### [EXERCISE OBJECTIVE]
Between the line containing "assert (Hrun : exists" and the line containing "simpl in Hk. eexists. split; [exact Hk|]." lies a run of lines; give that run again exactly, with both of those lines, and nothing else from the entries below.

### [LISTED ENTRIES]
┄┄┄┄┄┄

Lemma run_gate_accepts (schemaType mode : string) (s : Schema) (req : Request) :
  fst (validate s (req_body req)) = [] <->
  run_gate (SchemaGate schemaType mode s) req
  = Next (with_body req (snd (validate s (req_body req)))).
Proof.
  unfold run_gate.
  destruct (validate s (req_body req)) as [errors body]. simpl.
  destruct errors; split; intros Heq; try done.
Qed.

(** ** The validator factory and the heap *)

Lemma getSchemaValidator_known (reg : gmap string loc) (name mode : string)
    (heap : gmap loc Schema) (l : loc) (s : Schema) :
  reg !! name = Some l -> heap !! l = Some s ->
  getSchemaValidator reg name mode heap
  = Some (SchemaGate name mode
            (if String.eqb mode "partial" then delete_required s else s),
          <[fresh (dom heap) :=
              if String.eqb mode "partial" then delete_required s else s]> heap).
Proof.
  intros Hreg Hheap. unfold getSchemaValidator. rewrite Hreg, Hheap.
  destruct (String.eqb mode "partial").
  - rewrite alter_insert_eq, lookup_insert_eq. reflexivity.
  - rewrite lookup_insert_eq. reflexivity.
Qed.

Lemma getSchemaValidator_unknown (reg : gmap string loc) (name mode : string)
    (heap : gmap loc Schema) :
  reg !! name = None ->
  getSchemaValidator reg name mode heap = Some (UnknownSchemaGate, heap).
Proof. intros Hreg. unfold getSchemaValidator. by rewrite Hreg. Qed.

(** No call changes an object that was in the heap before it. *)
Lemma getSchemaValidator_preserves (reg : gmap string loc) (name mode : string)
    (heap heap' : gmap loc Schema) (g : Gate) :
  getSchemaValidator reg name mode heap = Some (g, heap') ->
  forall l s, heap !! l = Some s -> heap' !! l = Some s.
Proof.
  intros Hget l s Hl.
  destruct (reg !! name) as [l0|] eqn:Hreg.
  - destruct (heap !! l0) as [s0|] eqn:Hl0.
    + rewrite (getSchemaValidator_known _ _ _ _ _ _ Hreg Hl0) in Hget.
      inversion Hget; subst. rewrite lookup_insert_ne; [done|].
      intros Heq. pose proof (is_fresh (dom heap)) as Hf.
      rewrite Heq in Hf. apply Hf, elem_of_dom. by exists s.
    + unfold getSchemaValidator in Hget. by rewrite Hreg, Hl0 in Hget.
  - rewrite getSchemaValidator_unknown in Hget by done. by inversion Hget; subst.
Qed.

Lemma todo_registered : schema !! "todo" = Some todo_schema_ref.
Proof. apply lookup_singleton_eq. Qed.

Lemma todo_in_initial_heap : initial_heap !! todo_schema_ref = Some todo_schema.
Proof. apply lookup_singleton_eq. Qed.

Lemma todo_properties_NoDup : NoDup (map fst (properties todo_schema)).
Proof.
  apply (bool_decide_unpack _). by vm_compute.
Qed.

Lemma todo_properties_own :
  Forall (fun p => inherited p = false) (map fst (properties todo_schema)).
Proof. repeat constructor. Qed.

Lemma todo_required_own (p : string) :
  In p ["task"; "priority"; "assigned_to"; "is_complete"] -> inherited p = false.
Proof. intros [<- | [<- | [<- | [<- | []]]]]; reflexivity. Qed.

(** The validators the todo routes get when the application starts. *)
Lemma register_todo_routes_initial :
  exists heap',
    register_todo_routes initial_heap
    = Some ({| post_validator := SchemaGate "todo" "strict" todo_schema;
               put_validator :=
                 SchemaGate "todo" "partial" (delete_required todo_schema) |},
            heap').
Proof.
  unfold register_todo_routes.
  pose proof (getSchemaValidator_known schema "todo" "strict" initial_heap _ _
                todo_registered todo_in_initial_heap) as H1.
  simpl in H1. rewrite H1.
  assert (H2 : (<[fresh (dom initial_heap) := todo_schema]> initial_heap)
                 !! todo_schema_ref = Some todo_schema).
  { eapply getSchemaValidator_preserves; [exact H1 | exact todo_in_initial_heap]. }
  pose proof (getSchemaValidator_known schema "todo" "partial" _ _ _
                todo_registered H2) as H3.
  simpl in H3. rewrite H3. eexists. reflexivity.
Qed.

(** ** Claims *)

(** C1: a payload with a field outside the todo schema's declared
    properties [task], [priority], [assigned_to], [is_complete] fails
    validation with a 422 error whose message names additional properties,
    whatever the mode: the schema a partial-mode validator is compiled from
    is the todo schema without [required], still closed. *)
Theorem additional_property_rejected
    (mode : string) (req : Request) (o : object) (k : string) :
  req_body req = VObj o ->
  In k (keys o) ->
  ~ In k ["task"; "priority"; "assigned_to"; "is_complete"] ->
  exists compiled heap',
    getSchemaValidator schema "todo" mode initial_heap
    = Some (SchemaGate "todo" mode compiled, heap') /\
    (mode = "partial" -> compiled = delete_required todo_schema) /\
    properties compiled = properties todo_schema /\
    additionalProperties compiled = false /\
    fails_422_naming (SchemaGate "todo" mode compiled) req
      "must NOT have additional properties".
Proof.
  intros Hbody Hin Hout.
  rewrite (getSchemaValidator_known schema "todo" mode initial_heap _ _
             todo_registered todo_in_initial_heap).
  set (compiled := if String.eqb mode "partial"
                   then delete_required todo_schema else todo_schema).
  exists compiled, (<[fresh (dom initial_heap) := compiled]> initial_heap).
  assert (Hp : properties compiled = properties todo_schema)
    by (unfold compiled; by destruct (String.eqb mode "partial")).
  assert (Ha : additionalProperties compiled = false)
    by (unfold compiled; by destruct (String.eqb mode "partial")).
  split; [reflexivity|]. split.
  { intros ->. reflexivity. }
  split; [exact Hp|]. split; [exact Ha|].
  destruct (run_gate_errors "todo" mode compiled req
              {| instancePath := ""; message := "must NOT have additional properties" |})
    as (msg & Hrun & Hinc).
  { rewrite Hbody. simpl.
    destruct (apply_properties (properties compiled) o) as [e_props o'].
    simpl. apply in_or_app. right. apply in_or_app. left.
    rewrite Ha, Hp. simpl negb. by apply (additional_errors_In _ _ k). }
  exists msg. eexists. split; [exact Hrun | exact Hinc].
Qed.

(** C3: however many validators are compiled, in whatever modes, no object
    that was in the heap before is changed, the registered descriptors
    among them; so a strict-mode validator compiled afterwards is compiled
    from the descriptor as registered, and rejects a body that lacks one of
    its required properties (one that no object inherits). *)
Theorem registry_never_mutated
    (reg : gmap string loc) (heap : gmap loc Schema)
    (calls : list (string * string)) :
  registry_in_heap reg heap ->
  exists gates heap',
    compile_all reg calls heap = Some (gates, heap') /\
    (forall l s, heap !! l = Some s -> heap' !! l = Some s) /\
    (forall name l s, reg !! name = Some l -> heap !! l = Some s ->
       exists heap'',
         getSchemaValidator reg name "strict" heap'
         = Some (SchemaGate name "strict" s, heap'') /\
         forall req o props p,
           req_body req = VObj o -> required s = Some props ->
           In p props -> get_prop o p = None -> inherited p = false ->
           fails_422_naming (SchemaGate name "strict" s) req
             ("must have required property '" +:+ p +:+ "'")).
Proof.
  intros Hwf.
  assert (Hrun : exists gates heap',
             compile_all reg calls heap = Some (gates, heap') /\
             (forall l s, heap !! l = Some s -> heap' !! l = Some s)).
  { revert heap Hwf. induction calls as [|[name mode] calls IH]; intros heap Hwf.
    - exists [], heap. by split.
    - simpl.
      assert (Hstep : exists g heap1,
                 getSchemaValidator reg name mode heap = Some (g, heap1)).
      { destruct (reg !! name) as [l|] eqn:Hreg.
        - destruct (Hwf _ _ Hreg) as [s Hs].
          rewrite (getSchemaValidator_known _ _ _ _ _ _ Hreg Hs). eauto.
        - rewrite getSchemaValidator_unknown by done. eauto. }
      destruct Hstep as (g & heap1 & Hstep). rewrite Hstep.
      pose proof (getSchemaValidator_preserves _ _ _ _ _ _ Hstep) as Hpres.
      destruct (IH heap1) as (gs & heap2 & Hall & Hpres2).
      { intros n l Hn. destruct (Hwf _ _ Hn) as [s Hs]. exists s. by apply Hpres. }
      rewrite Hall. exists (g :: gs), heap2. split; [reflexivity|].
      intros l s Hl. by apply Hpres2, Hpres. }
  destruct Hrun as (gates & heap' & Hall & Hpres).
  exists gates, heap'. split; [exact Hall|]. split; [exact Hpres|].
  intros name l s Hreg Hs.
  pose proof (getSchemaValidator_known reg name "strict" heap' l s Hreg (Hpres _ _ Hs))
    as Hk.
  simpl in Hk. eexists. split; [exact Hk|].
  intros req o props p Hbody Hreq Hin Hmiss Hown.
  destruct (run_gate_errors name "strict" s req
              {| instancePath := "";
                 message := "must have required property '" +:+ p +:+ "'" |})
    as (msg & Hrun & Hinc).
  { rewrite Hbody. simpl.
    destruct (apply_properties (properties s) o) as [e_props o'].
    simpl. apply in_or_app. left. rewrite Hreq. by apply required_errors_In. }
  exists msg. eexists. split; [exact Hrun | exact Hinc].
Qed.

(** C4: on a payload that lacks one of the required fields of the todo
    schema, the strict-mode validator fails with a 422 error whose message
    names the required property; the partial-mode validator lets the
    payload through exactly when it has no undeclared field and no declared
    field of a type that cannot be coerced, so a missing required field
    alone never fails it. *)
Theorem missing_required_field (req : Request) (o : object) (p : string) :
  req_body req = VObj o ->
  In p ["task"; "priority"; "assigned_to"; "is_complete"] ->
  get_prop o p = None ->
  exists v heap',
    register_todo_routes initial_heap = Some (v, heap') /\
    fails_422_naming (post_validator v) req
      ("must have required property '" +:+ p +:+ "'") /\
    (run_gate (put_validator v) req
     = Next (with_body req (snd (validate (delete_required todo_schema) (VObj o))))
     <->
     (forall k, In k (keys o) ->
                In k ["task"; "priority"; "assigned_to"; "is_complete"]) /\
     (forall k t w, In (k, t) (properties todo_schema) ->
                    get_prop o k = Some w -> type_error t w = false)).
Proof.
  intros Hbody Hin Hmiss.
  destruct register_todo_routes_initial as [heap' Hreg].
  eexists _, heap'. split; [exact Hreg|]. cbn [post_validator put_validator]. split.
  - destruct (run_gate_errors "todo" "strict" todo_schema req
                {| instancePath := "";
                   message := "must have required property '" +:+ p +:+ "'" |})
      as (msg & Hrun & Hinc).
    { rewrite Hbody, validate_object. cbn [fst].
      apply in_or_app. left.
      apply (required_errors_In ["task"; "priority"; "assigned_to"; "is_complete"]);
        [done | done | by apply todo_required_own]. }
    exists msg. eexists. split; [exact Hrun | exact Hinc].
  - rewrite <- Hbody.
    rewrite <- (run_gate_accepts "todo" "partial" (delete_required todo_schema) req).
    rewrite Hbody, validate_object. cbn [fst].
    change (required (delete_required todo_schema)) with (@None (list string)).
    change (properties (delete_required todo_schema)) with (properties todo_schema).
    change (negb (additionalProperties (delete_required todo_schema))) with true.
    change (required_errors None o) with (@nil ErrorObject).
    rewrite app_nil_l.
    pose proof (apply_properties_no_error (properties todo_schema) o
                  todo_properties_NoDup todo_properties_own) as Hprops.
    pose proof (additional_errors_nil (properties todo_schema) o) as Hadd.
    change (map fst (properties todo_schema))
      with ["task"; "priority"; "assigned_to"; "is_complete"] in Hadd.
    split.
    + intros Hnil. apply app_eq_nil in Hnil as [Ha Hp].
      split; [by apply Hadd | by apply Hprops].
    + intros [Ha Hp]. apply Hadd in Ha. apply Hprops in Hp.
      by rewrite Ha, Hp.
Qed.

(** C10: the authentication middleware attaches the fixed identity to the
    request and calls [next()]; it never answers the request itself and
    never forwards an error. *)
Theorem authenticate_user_never_rejects (req : Request) :
  authenticate_user req = Next (with_user req stub_user) /\
  req_user (with_user req stub_user)
  = Some {| user_id := "placeholder-user-id"; username := "stub_user";
            roles := ["user"] |} /\
  (forall res req', authenticate_user req <> Respond res req') /\
  (forall err req', authenticate_user req <> NextErr err req').
Proof. repeat split; intros; discriminate. Qed.

(** ** The central error handler *)

Lemma app_get_env_development (cfg : Config) :
  app_get_env cfg = "development" <->
  NODE_ENV cfg = None \/ NODE_ENV cfg = Some "" \/ NODE_ENV cfg = Some "development".
Proof.
  unfold app_get_env, or_default. destruct (NODE_ENV cfg) as [s|].
  - destruct (String.eqb_spec s "") as [-> | Hne].
    + split; [auto | done].
    + split.
      * intros ->. auto.
      * intros [? | [Heq | Heq]]; [done | | ]; inversion Heq; congruence.
  - split; [auto | done].
Qed.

┄┄┄┄┄┄

### [SOLUTION TO THIS PROBLEM]
  assert (Hrun : exists gates heap',
             compile_all reg calls heap = Some (gates, heap') /\
             (forall l s, heap !! l = Some s -> heap' !! l = Some s)).
  { revert heap Hwf. induction calls as [|[name mode] calls IH]; intros heap Hwf.
    - exists [], heap. by split.
    - simpl.
      assert (Hstep : exists g heap1,
                 getSchemaValidator reg name mode heap = Some (g, heap1)).
      { destruct (reg !! name) as [l|] eqn:Hreg.
        - destruct (Hwf _ _ Hreg) as [s Hs].
          rewrite (getSchemaValidator_known _ _ _ _ _ _ Hreg Hs). eauto.
        - rewrite getSchemaValidator_unknown by done. eauto. }
      destruct Hstep as (g & heap1 & Hstep). rewrite Hstep.
      pose proof (getSchemaValidator_preserves _ _ _ _ _ _ Hstep) as Hpres.
      destruct (IH heap1) as (gs & heap2 & Hall & Hpres2).
      { intros n l Hn. destruct (Hwf _ _ Hn) as [s Hs]. exists s. by apply Hpres. }
      rewrite Hall. exists (g :: gs), heap2. split; [reflexivity|].
      intros l s Hl. by apply Hpres2, Hpres. }
  destruct Hrun as (gates & heap' & Hall & Hpres).
  exists gates, heap'. split; [exact Hall|]. split; [exact Hpres|].
  intros name l s Hreg Hs.
  pose proof (getSchemaValidator_known reg name "strict" heap' l s Hreg (Hpres _ _ Hs))
    as Hk.
  simpl in Hk. eexists. split; [exact Hk|].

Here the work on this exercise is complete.